= Contagious Diseases (Animals) Act =

Animal disease control laws in the UK

The Contagious Diseases (Animals) Acts are a series of acts of Parliament of the United Kingdom to deal with the possibility of the accrual of economic harm or intra-species contamination. In 1892, the local authorities were not making sufficient use of powers to combat animal diseases so the Act introduced central control over the slaughter of infected animals and the payment of compensation. The 1893 act transferred from local authorities to the Board of Agriculture the responsibility for wiping out swine fever. It was followed by the 20th-century series notation Diseases of Animals Act. Rabid dogs were included in 1878.

- Contagious Diseases (Animals) Act 1853 (16 & 17 Vict. c. 62)
- Contagious Diseases, Animals Act 1856 (19 & 20 Vict. c. 101)
- Contagious Diseases (Animals) Act 1867 (30 & 31 Vict. c. 125)
- Contagious Diseases (Animals) Act 1869 (32 & 33 Vict. c. 70)
- Contagious Diseases (animals) (Scotland) Act 1875 (38 & 39 Vict. c. 75)
- Contagious Diseases (Animals) Act 1878 (41 & 42 Vict. c. 74)
- Contagious Diseases (Animals) Act 1884 (47 & 48 Vict. c. 13)
- Contagious Diseases (Animals) Transfer of Parts of Districts Act 1884 (47 & 48 Vict. c. 47)
- Contagious Diseases Acts Repeal Act 1886 (49 & 50 Vict. c. 10)
- Contagious Diseases (Animals) Act 1886 (49 & 50 Vict. c. 32)
- Contagious Diseases (Animals) (Pleuro-pneumonia) Act 1890 (53 & 54 Vict. c. 14)
- Contagious Diseases (Animals) Act 1892 (55 & 56 Vict. c. 47)
- Contagious Diseases (Animals) Act 1893 (56 & 57 Vict. c. 43)

The Contagious Diseases (Animals) Acts 1878 and 1884 was the collective title of the Contagious Diseases (Animals) Act 1878 and the Contagious Diseases (Animals) Act 1884.

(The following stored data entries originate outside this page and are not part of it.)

(** ** Theorem *)

(** C2. The supervisor's own work does not depend on recorders. Two supervisors are
    created alike and get the same calls, except that every spawn may use another
    recorder mode on the two sides; two executors, of any types, run the quanta.
    As long as each pair of quanta started along the two runs does the same up to
    the cell's recorder (the same panic or the same cell otherwise, done or
    faulted alike, the same register digest), the two runs panic alike or answer
    every call alike, with the same calls to the operating system, and end with
    the same scheduler, the same replication ring and the same cells, that is
    memories, dirty pages, checkpoint chains, descriptors and queues, up to their
    recorders. *)
Theorem supervised_runs_agree {E1 E2} `{!QuantumExecutor E1} `{!QuantumExecutor E2} (quantum : N) (ops : list twin_op) (ex1 : E1) (ex2 : E2) :
  run_agrees ops (Supervisor_new quantum) ex1 (Supervisor_new quantum) ex2 ->
  outcome_alike (fun '(s1, _, answers1) '(s2, _, answers2) =>
      answers1 = answers2 /\ scheduler s1 = scheduler s2 /\ replication s1 = replication s2 /\
      forall id, (Supervisor_cell s1 id = None /\ Supervisor_cell s2 id = None) \/
        exists c r, Supervisor_cell s1 id = Some c /\ Supervisor_cell s2 id = Some (with_recorder c r))
    (for_each answer_sup_op (left_op <$> ops) (Supervisor_new quantum, ex1, []))
    (for_each answer_sup_op (right_op <$> ops) (Supervisor_new quantum, ex2, [])).
Proof.
  intros Hag. pose proof (runs_alike ops _ ex1 _ ex2 [] (new_alike quantum) Hag) as Hruns.
  destruct (for_each _ _ _) as [[[s1 ex1'] a1]|p], (for_each _ _ _) as [[[s2 ex2'] a2]|q]; try done.
  destruct Hruns as [-> [Hc Hs Hr _]]. cbn [outcome_alike]. split_and!; [done | by symmetry | by symmetry |]. intros id. unfold Supervisor_cell. specialize (Hc id).
  destruct Hc as [c1 c2 ->|]; [right; by do 2 eexists | by left].
Qed.
End replay.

The Contagious Diseases (Animals) Acts 1878 to 1886 was the collective title of the Contagious Diseases (Animals) Acts 1878 and 1884, the Contagious Diseases (Animals) Transfer of Parts of Districts Act 1884 and the Contagious Diseases (Animals) Act 1886.

The Contagious Diseases (Animals) Acts 1878 to 1890 was the collective title of Contagious Diseases (Animals) Acts 1878 to 1886 and the Contagious Diseases (Animals) (Pleuro-pneumonia) Act 1890.